AvaAyersWhat does it mean to be a sanctuary? Although the term is commonly used to describe localities and states that resist immigration enforcement, “sanctuary” has no legally recognized definition. This leaves plenty of room for a complex web of meaning and significance to grow in the American moral and cultural imagination. Some of the complexities raised by sanctuary are legal ones. For example, sanctuary policies implicate longstanding uncertainties about the distribution of power between federal and sub-federal actors. But behind these legal questions lie important, understudied moral questions about what values justify (or don't justify) sanctuary policies. This Article looks at the rhetoric with which those moral questions are confronted.

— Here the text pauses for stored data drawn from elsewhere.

(* ===== verification/AuthzSpec.v ===== *)
(** * AuthzSpec: what the authorization projection contains *)

From S2P Require Import Prelude Domain Schema Tx Wp Json TenantRepo RoleRepo DeptMembershipRepo ReadModels.
From S2P Require Import CacheKeys ProvisioningService TenantService AuthzService RolesSpec.

(** ** The join *)

Lemma left_join_length {A} (l : list A) : length (left_join l) = Nat.max 1 (length l).
Proof. destruct l as [|x l]; [done|]. simpl. by rewrite length_map. Qed.

Lemma omap_left_join {A} (l : list A) : omap id (left_join l) = l.
Proof.
  destruct l as [|x l]; [done|]. simpl. f_equal. induction l as [|y l IH]; [done|]. simpl. by f_equal.
Qed.

Lemma omap_snd_pairs {A B} (r : A) (l : list (option B)) :
  omap snd (List.map (λ x, (r, x)) l) = omap id l.
Proof. induction l as [|[y|] l IH]; csimpl; [done|by rewrite IH|done]. Qed.

(** Every department once per role, and once without any. *)
Lemma joined_departments roles depts :
  omap snd (joined roles depts) = mjoin (replicate (Nat.max 1 (length roles)) depts).
Proof.
  unfold joined. rewrite <- left_join_length. induction (left_join roles) as [|r l IH]; [done|]. simpl.
  by rewrite omap_app, IH, omap_snd_pairs, omap_left_join.
Qed.

Lemma omap_fst_pairs {A B} (r : option A) (l : list B) x :
  x ∈ omap fst (List.map (λ y, (r, y)) l) ↔ r = Some x ∧ l ≠ [].
Proof.
  rewrite list_elem_of_omap. split.
  - intros ([r' y] & Hin & E). apply list_elem_of_fmap in Hin as (z & [= -> ->] & Hz). simpl in E.
    split; [done|]. intros ->. by apply elem_of_nil in Hz.
  - intros [-> Hl]. destruct l as [|y l]; [done|]. exists (Some x, y). split; [|done]. simpl. left.
Qed.

Lemma left_join_nonempty {A} (l : list A) : left_join l ≠ [].
Proof. by destruct l. Qed.

Lemma elem_of_left_join {A} (l : list A) x : Some x ∈ left_join l ↔ x ∈ l.
Proof.
  destruct l as [|y l].
  - simpl. split; [intros H%list_elem_of_singleton; done|intros H%elem_of_nil; done].
  - unfold left_join. change (List.map Some (y :: l)) with (Some <$> (y :: l)). rewrite list_elem_of_fmap. split.
    + intros (z & [= ->] & Hz). done.
    + intros Hx. by exists x.
Qed.

Lemma joined_roles roles depts r : r ∈ omap fst (joined roles depts) ↔ r ∈ roles.
Proof.
  unfold joined. rewrite <- (elem_of_left_join roles).
  induction (left_join roles) as [|r0 l IH]; [simpl; split; by intros ?%elem_of_nil|]. simpl.
  rewrite omap_app, elem_of_app, omap_fst_pairs, IH, elem_of_cons.
  split; (intros [?|?]; [left|right]); try done.
  - destruct H; done.
  - split; [done|apply left_join_nonempty].
Qed.

(** ** The row *)

Definition held_roles (tid uid : uuid) (d : DB) : list TenantRole := select (tr_of tid uid) (tenant_roles d).
Definition held_depts (tid uid : uuid) (d : DB) : list DeptMembership := select (dm_of tid uid) (dept_memberships d).
Definition dept_view (x : DeptMembership) : DeptMembershipView :=
  mkDeptMembershipView (dm_DepartmentID x) "" (dm_RoleLevel x).

Lemma agg_roles_spec roles depts :
  NoDup (agg_roles (joined roles depts)) ∧
  StronglySorted (λ a b, role_rank a <= role_rank b) (agg_roles (joined roles depts)) ∧
  ∀ c, c ∈ agg_roles (joined roles depts) ↔ c ∈ tr_RoleCode <$> roles.
Proof.
  unfold agg_roles, sort_by. split; [|split].
  - rewrite isort_perm. apply NoDup_remove_dups.
  - apply (sort_by_sorted role_rank).
  - intros c. rewrite elem_of_isort, elem_of_remove_dups.
    change (List.map tr_RoleCode ?l) with (tr_RoleCode <$> l).
    rewrite !list_elem_of_fmap. by setoid_rewrite joined_roles.
Qed.

Lemma agg_departments_perm roles depts :
  agg_departments (joined roles depts) ≡ₚ mjoin (replicate (Nat.max 1 (length roles)) (dept_view <$> depts)).
Proof.
  unfold agg_departments. rewrite joined_departments. change (List.map ?f ?l) with (f <$> l).
  rewrite isort_perm. generalize (Nat.max 1 (length roles)). intros n.
  induction n as [|n IH]; [done|]. simpl. by rewrite fmap_app, IH.
Qed.

(** C14: the row behind I-8.  For a member, [FindMembershipProjection] returns
    the tenant's settings and the member's status as stored, the roles the user
    holds, each once and in the order of the enum, and the departments of the
    user each repeated once per role held (once when there is none): the
    departments are aggregated over the join of roles and departments without
    DISTINCT, so a user with two or more roles has every department listed that
    many times. *)
Theorem FindMembershipProjection_spec tid uid w row w' :
  alone w → FindMembershipProjection tid uid w = (Ok (Some row), w') →
  w' = w ∧
  (∃ tm t, select_first (tm_of tid uid) (tenant_memberships (w_db w)) = Some tm ∧
     select_first (t_is tid) (tenants (w_db w)) = Some t ∧
     mpr_MembershipStatus row = tm_Status tm ∧ mpr_SubscriptionStatus row = t_Status t ∧
     mpr_TenantPlan row = t_Plan t ∧ mpr_TenantFeatureFlags row = t_FeatureFlags t ∧
     mpr_Locale row = t_DefaultLocale t ∧ mpr_MFAFreshnessSeconds row = t_MFAFreshnessSeconds t ∧
     mpr_LocalAccountsEnabled row = t_LocalAccountsEnabled t ∧ mpr_ResidencyMode row = t_ResidencyMode t) ∧
  NoDup (mpr_Roles row) ∧
  StronglySorted (λ a b, role_rank a <= role_rank b) (mpr_Roles row) ∧
  (∀ c, c ∈ mpr_Roles row ↔ c ∈ tr_RoleCode <$> held_roles tid uid (w_db w)) ∧
  mpr_Departments row ≡ₚ
    mjoin (replicate (Nat.max 1 (length (held_roles tid uid (w_db w)))) (dept_view <$> held_depts tid uid (w_db w))).
Proof.
  intros Ha E. revert E. unfold FindMembershipProjection.
  rewrite (withPool_alone_ok _ w (projection_of tid uid (w_db w)) (started w)) by done.
  intros [= Hrow <-]. rewrite started_stop by done. split; [done|]. unfold projection_of in Hrow.
  destruct (select_first (tm_of tid uid) _) as [tm|]; [|done].
  destruct (select_first (t_is tid) _) as [t|]; [|done]. injection Hrow as <-. simpl.
  destruct (agg_roles_spec (held_roles tid uid (w_db w)) (held_depts tid uid (w_db w))) as (H1 & H2 & H3).
  split; [by exists tm, t|]. split_and!; [done..|]. apply agg_departments_perm.
Qed.

(** ** The projection *)

(** The value a flag has for a tenant: its own, else the plan's. *)
Definition flag_value (plan : option Plan) (tenant : gmap string json) (k : string) : option json :=
  match tenant !! k with
  | Some v => Some v
  | None => match plan with Some p => p_FeatureSet p !! k | None => None end
  end.

Lemma effective_lookup plan tenant k : effective_flags plan tenant !! k = flag_value plan tenant k.
Proof.
  unfold effective_flags, flag_value. rewrite lookup_union. destruct (tenant !! k) as [v|], plan as [p|]; simpl;
    rewrite ?lookup_empty; [by destruct (p_FeatureSet p !! k)|done| |done].
  by destruct (p_FeatureSet p !! k).
Qed.

(** The enabled names of a map, whatever the order of the iteration. *)
Lemma enabled_names (m : gmap string json) kvs :
  kvs ≡ₚ map_to_list m →
  let names := isort string_le (List.map fst (List.filter (λ kv : string * json, flag_enabled kv.2) kvs)) in
  StronglySorted (λ a b, string_le a b = true) names ∧ NoDup names ∧
  ∀ k, k ∈ names ↔ ∃ v, m !! k = Some v ∧ flag_enabled v = true.
Proof.
  intros Hp names. unfold names. split; [apply isort_strings_sorted|].
  change (List.map fst ?l) with (fst <$> l). split.
  - rewrite isort_perm. apply (NoDup_select_fmap fst). rewrite Hp. apply NoDup_fst_map_to_list.
  - intros k. rewrite elem_of_isort, list_elem_of_fmap. split.
    + intros ([k' v] & -> & Hin). apply elem_of_select in Hin as [Hin Hv]. exists v. split; [|done].
      rewrite Hp in Hin. by apply elem_of_map_to_list in Hin.
    + intros (v & Hk & Hv). exists (k, v). split; [done|]. apply elem_of_select. split; [|done].
      rewrite Hp. by apply elem_of_map_to_list.
Qed.

Section projection.
  Context `{Env} `{CatalogReader} (tid uid : uuid).

(** What [readFromDB] builds from a row and the catalog's answer. *)
Definition projects (row : MembershipProjectionRow) (plan : option Plan) (p : MembershipProjection) : Prop :=
  mp_UserID p = uid ∧ mp_TenantID p = tid ∧ mp_Status p = mpr_MembershipStatus row ∧
  mp_Plan p = mpr_TenantPlan row ∧ mp_SubscriptionStatus p = mpr_SubscriptionStatus row ∧
  (mp_ReadOnly p = true ↔ mpr_SubscriptionStatus row = StatusCancelled) ∧
  mp_Roles p = RoleMember :: mpr_Roles row ∧
  StronglySorted (λ a b, string_le a b = true) (mp_FeatureFlags p) ∧ NoDup (mp_FeatureFlags p) ∧
  ∀ k, k ∈ mp_FeatureFlags p ↔
    ∃ v, flag_value plan (mpr_TenantFeatureFlags row) k = Some v ∧ flag_enabled v = true.

Definition plan_answer (code : TenantPlan) (w : World) : option Plan :=
  match (PlanByCode code w).1 with Ok p => Some p | Err _ => None end.

(** The world after the departments have been looked up. *)
Definition departments_read (w : World) : World := if has_catalog then (Departments w).2 else w.

Lemma wp_readFromDB w (Q : result error (option MembershipProjection) → World → Prop) :
  alone w →
  match projection_of tid uid (w_db w) with
  | None => Q (Ok None) w
  | Some row => ∀ p w', same w w' → projects row (plan_answer (mpr_TenantPlan row) (departments_read w)) p →
                  Q (Ok (Some p)) w'
  end → wp (readFromDB tid uid) Q w.
Proof.
  intros Ha HQ. unfold readFromDB. apply wp_bind. unfold FindMembershipProjection.
  apply wp_own_tx; [done|]. eapply (wp_in_tx (w_clock w)); [done|]. apply wp_query. simpl.
  rewrite started_stop by done. destruct (projection_of tid uid (w_db w)) as [row|]; [|by apply wp_ret].
  apply wp_bind, wp_aside; [aside_auto|]. intros codes w1 S1 E1.
  assert (w1 = departments_read w ∧ is_ok codes = true) as [Ew Ec].
  { unfold departments_read. destruct has_catalog; [|by injection E1 as <- <-].
    unfold bindM, tryM, retM in E1. destruct (Departments w). by injection E1 as <- <-. }
  destruct codes as [codes|e]; [|done]. clear E1 Ec.
  apply wp_bind, wp_try, wp_aside; [auto with aside|]. intros plan w2 S2 E2.
  apply wp_bind, wp_map_range. intros kvs Hp. apply wp_ret. apply HQ; [by transitivity w1|]. rewrite <- Ew.
  assert (plan_answer (mpr_TenantPlan row) w1 = match plan with Ok x => Some x | Err _ => None end) as ->
    by (unfold plan_answer; by rewrite E2).
  destruct (enabled_names _ _ Hp) as (Hs & Hn & Hk). unfold projects. simpl.
  split_and!; try done; [apply bool_eq_true|]. intros k. rewrite Hk. by setoid_rewrite effective_lookup.
Qed.

(** C20: the projection of I-8.  With nothing else running, [readFromDB] builds
    the projection from the stored row and the plan the catalog answers with:
    [member] comes first among the roles, the tenant is read-only exactly when
    its subscription is cancelled, and the feature flags are the names, sorted
    and without repetition, whose effective value (the tenant's override where
    there is one, else the plan's default, else none when the catalog has no
    answer) is true or a value other than null and false; the order in which the
    map is iterated does not matter. *)
Theorem readFromDB_spec w p w' :
  alone w → readFromDB tid uid w = (Ok (Some p), w') →
  w_db w' = w_db w ∧
  ∃ row, projection_of tid uid (w_db w) = Some row ∧
    projects row (plan_answer (mpr_TenantPlan row) (departments_read w)) p.
Proof.
  intros Ha E.
  refine (wp_intro (readFromDB tid uid) (λ r w', match r with
    | Ok (Some p) => w_db w' = w_db w ∧ ∃ row, projection_of tid uid (w_db w) = Some row ∧
                       projects row (plan_answer (mpr_TenantPlan row) (departments_read w)) p
    | _ => True end) w _ _ _ E).
  apply wp_readFromDB; [done|]. destruct (projection_of tid uid (w_db w)) as [row|]; [|done].
  intros q w2 S2 Hq. split; [apply S2|]. by exists row.
Qed.
End projection.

Opponents paint sanctuary jurisdictions as lawless rebels against federal power, and proponents of sanctuary see moral necessity in resistance to unjust immigration laws and practices. The debate is inescapably a moral one. For activists, the moral necessity of sanctuary policies arises from the human needs of undocumented people and a moral vision of inclusive communities. But as local and state governments adopt sanctuary policies, the moral rhetoric used to discuss sanctuary is transformed. Activists and policymakers do not speak the same moral language when they speak about sanctuary. Or so this Article will argue.


A. An Interview on Fox News

Shortly after Donald Trump's election, New York City Councilmember Rafael Salamanca Jr. appeared on Fox News to explain why he supported the city's sanctuary policy. He said that he, as a policymaker, had a responsibility for the well-being of the undocumented people in his district: “We want to defend our constituents, whether they're documented or undocumented.” Tucker Carlson, the host, retorted: “I wonder if you have a responsibility to other people in this country, like, say, the middle class in New York .... Where's the concern for them?” Salamanca did not back away from his position that the undocumented people in his community deserved his concern.

Salamanca also connected his stance on sanctuary with his understanding of his community, the South Bronx: “Me being an elected official in the South Bronx, where I have a high population of individuals who are documented or undocumented, it's my responsibility to protect them all.” Claims about the identity of a community are not unusual in the sanctuary context; Chicago Mayor Lori Lightfoot likewise invoked her community when explaining why she would stand by that city's sanctuary policy: “[W]e're gonna stand strong because that's who we are.”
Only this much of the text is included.